Blogs > Iwan Morgan > A minority victory without precedent?

Aug 2, 2011 5:53 pm

A minority victory without precedent?



Drawing on nearly forty years of teaching and researching US history and politics, I cannot think of a greater victory won by a minority party than the Republican success in forcing a solution to the debt limitation controversy that met GOP preferences.

I would be grateful if anyone could provide me with a better example.

The Democrats know all too well that they have been bested.  It's possible to pick out any number of admissions to this effect after the House vote, but two will suffice.  Raul Grijalva (Arizona) declared: "We have given much and received nothing in return.  The lesson today is that Republicans can hold their breath long enough to get what they want." Congressional Black Caucus chair Emmanuel Cleaver of Missouri , a Methodist pastor, graphically described the House bill as a "sugar-coated Satan sandwich."

Republican success is mainly built on the party's determination to stand by its clearly held beliefs, while the Democrats were always looking for a deal (though not necessarily this one).  The impending crisis of default also played to the advantage of the intransigent party in the negotiations.  Yet it should be recognized that the GOP's success is further built on its ability to define the debt/deficit problem as a spending problem.  This was spelled out clearly in what was effectively John Boehner's victory address after the vote - whatever the issues over his leadership in the crisis, it should be recognized that he ended up on the winning side!

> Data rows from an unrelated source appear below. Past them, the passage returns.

Lemma unmarshal_marshal_retry m j :
  retry_wf m -> marshal_retry m = Some j -> unmarshal_retry j = Some (over_the_wire m).
Proof.
  intros [(?&?&?&?&?) ?] Hm. unfold marshal_retry, Marshal in Hm. rewrite typeFields_retry in Hm.
  destruct m as [[a b c d e f g h i k l] n o]; simpl in *.
  destruct (enc_float h) eqn:Eh; [|done]. destruct (enc_time l) eqn:El; [|done].
  destruct (enc_time o) eqn:Eo; [|done].
  injection Hm as <-. unfold unmarshal_retry, Unmarshal, zero_retry, zero_dispatch.
  rewrite typeFields_retry. codec_steps.
Qed.

(** What can be encoded: no jitter factor that is not a number, no far-off time. *)
Lemma marshal_dispatch_total d :
  is_Some (enc_float d.(dm_RetryJitter)) -> year_ok d.(dm_EnqueuedAt) = true -> is_Some (marshal_dispatch d).
Proof.
  intros [j Hj] Hy. unfold marshal_dispatch, Marshal. rewrite typeFields_dispatch.
  destruct d as [a b e f g h i k l m n]. cbn in *. rewrite Hj. unfold enc_time. rewrite Hy. by eexists.
Qed.

Lemma marshal_status_total s :
  is_Some (enc_float s.(sm_RetryJitter)) -> year_ok s.(sm_OccurredAt) = true ->
  is_Some (enc_time_ptr s.(sm_NextAttempt)) -> is_Some (marshal_status s).
Proof.
  intros [j Hj] Hy [n Hn]. unfold marshal_status, Marshal. rewrite typeFields_status.
  destruct s as [a b c d e f g h i k l m o p q r]. cbn in *. rewrite Hj, Hn. unfold enc_time. rewrite Hy.
  repeat case_bool_decide; by eexists.
Qed.

Lemma marshal_retry_total r :
  is_Some (enc_float r.(rm_DispatchMessage).(dm_RetryJitter)) ->
  year_ok r.(rm_DispatchMessage).(dm_EnqueuedAt) = true -> year_ok r.(rm_NextAttempt) = true ->
  is_Some (marshal_retry r).
Proof.
  intros [j Hj] Hy Hn. unfold marshal_retry, Marshal. rewrite typeFields_retry.
  destruct r as [[a b e f g h i k l m n] o p]. cbn in *. rewrite Hj. unfold enc_time. rewrite Hy, Hn. by eexists.
Qed.

(** What was encoded could be. *)
Lemma marshal_dispatch_some d v :
  marshal_dispatch d = Some v -> is_Some (enc_float d.(dm_RetryJitter)).
Proof.
  unfold marshal_dispatch, Marshal. rewrite typeFields_dispatch.
  destruct d as [a b e f g h i k l m n]. cbn. destruct (enc_float k); [by eexists|done].
Qed.

(** MaxAttempts of the embedded message is not on the wire: only the other
    integers must fit. *)
Lemma unmarshal_retry_wire m j m' :
  marshal_retry m = Some j -> unmarshal_retry j = Some m' -> m' = over_the_wire m.
Proof.
  intros Hm. unfold marshal_retry, Marshal in Hm. rewrite typeFields_retry in Hm.
  destruct m as [[a b c d e f g h i k l] n o]; simpl in *.
  destruct (enc_float h) eqn:Eh; [|done]. destruct (enc_time l) eqn:El; [|done].
  destruct (enc_time o) eqn:Eo; [|done].
  injection Hm as <-. unfold unmarshal_retry, Unmarshal, zero_retry, zero_dispatch.
  rewrite typeFields_retry. codec_steps_wf. by intros [= <-].
Qed.

Lemma unmarshal_dispatch_wire m j m' :
  marshal_dispatch m = Some j -> unmarshal_dispatch j = Some m' -> m' = m.
Proof.
  intros Hm Hu. pose proof (unmarshal_dispatch_wf _ _ _ Hm Hu) as Hwf.
  rewrite (unmarshal_marshal_dispatch m j Hwf Hm) in Hu. by simplify_eq.
Qed.

Lemma unmarshal_status_wire m j m' :
  marshal_status m = Some j -> unmarshal_status j = Some m' -> m' = m.
Proof.
  intros Hm Hu. pose proof (unmarshal_status_wf _ _ _ Hm Hu) as Hwf.
  rewrite (unmarshal_marshal_status m j Hwf Hm) in Hu. by simplify_eq.
Qed.
End RoundTrips.

(** ** Properties of the wire format *)

Section WireProperties.
Context `{UuidText}.

(** Claim C15: a retry message that goes over the wire comes back with the
    dispatch instruction it carries unchanged except for MaxAttempts, which is
    always 0: RetryMessage repeats the JSON name max_attempts at the outer level,
    so encoding/json neither writes nor reads the embedded field. *)
Theorem retry_roundtrip_loses_max_attempts (m : RetryMessage) (j : json) :
  retry_wf m -> marshal_retry m = Some j ->
  exists m', unmarshal_retry j = Some m' /\
    m'.(rm_DispatchMessage) = set_dm_MaxAttempts 0 m.(rm_DispatchMessage) /\
    m'.(rm_DispatchMessage).(dm_MaxAttempts) = 0 /\
    m'.(rm_MaxAttempts) = m.(rm_MaxAttempts) /\ m'.(rm_NextAttempt) = m.(rm_NextAttempt).
Proof.
  intros Hwf Hm. exists (over_the_wire m).
  rewrite (unmarshal_marshal_retry m j Hwf Hm). by destruct m as [[] ??].
Qed.

(** Dispatch and status messages whose integers fit their Go types
    survive the wire unchanged, whenever they can be encoded at all. *)
Theorem dispatch_status_roundtrip :
  (forall m j, dispatch_wf m -> marshal_dispatch m = Some j -> unmarshal_dispatch j = Some m) /\
  (forall m j, status_wf m -> marshal_status m = Some j -> unmarshal_status j = Some m).
Proof. split; [apply unmarshal_marshal_dispatch | apply unmarshal_marshal_status]. Qed.
End WireProperties.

Defining the deficit as a spending issue traces its Republican pedigree from the New Deal through the Eisenhower era to the Reagan presidency and down to the present.  Amazingly today's Democrats have let the GOP get away with this, in contrast to their 1980s and 1990s forbears.

A simple history lesson should undermine the contention that the deficit only arises from too much spending rather than insufficient revenue.  The US balanced the budget four times in the Clinton second term with tax levels that were higher than when the budget deficit ballooned in the Bush era.  In Fiscal Year 2000 the federal government operated a surplus of $236 billion dollars with revenues that equated to 20.9 percent GDP, the highest level since 1944. 

Another way of looking at this is to consider spending and revenue levels over the long term.  In the half century prior to the economic collapse of 2008, US expenditure averaged just over 20 percent of GDP, a relatively modest level, while tax revenues averaged an even more modest 18.5 percent of GDP.  Not insignificantly the US has only balanced its budget 5 times in this period, and the pattern on each occasion was consistent. Spending ranged between 18.4 and 19.4 percent GDP and receipts were never less than 19.7 percent GDP.  In other words fiscal balance resulted from spending control and revenue enhancement.

A main reason, admittedly not the only one, that the Clinton-era surpluses vanished in the twenty-first century was  the loss of revenue from the Republican tax cuts of 2001, 2003, and 2005.  It is remarkable how the GOP has been able to sustain these into the Obama era with an anti-tax campaign that blatantly ignores the distributive benefits of the Bush-era tax cuts in favor of the rich.  According to Joseph Stiglitz, the income of the wealthiest 1 percent  has risen by 18 percent in the last ten years with the assistance of the skewed tax cuts of 2001, 2003 and 2005; in contrast that of male blue collar workers has fallen by 12 percent over this period. Further benefiting economic elites is the declining significance of corporation income taxes over the last half-century, revenues from which only netted  2.7 percent GDP in Fiscal Year 2006 compared to 4.9 percent GDP in 1956.

Any insistence that the deficit/debt result solely from excess spending is a spurious argument that needs to be countered at every opportunity if the US is to put its fiscal house in order without inflicting most of the pain on those in society least able to bear it. 

Perhaps the Republicans would do well to recall the words of Dwight D. Eisenhower from 1953: "Every real American is proud to carry his share of any tax burden... I simply do not believe for one second that anyone privileged to live in this country wants someone else to pay his fair and just share of the cost of his Government." Ike was speaking in opposition to a Democratic proposal to raise the income base at which eligibility to pay income taxes began, which would have exempted millions of low-income tax payers from their obligations.  They are even more applicable to today's tax system that exempts the wealthy from carrying their fair share of the deficit reduction burden.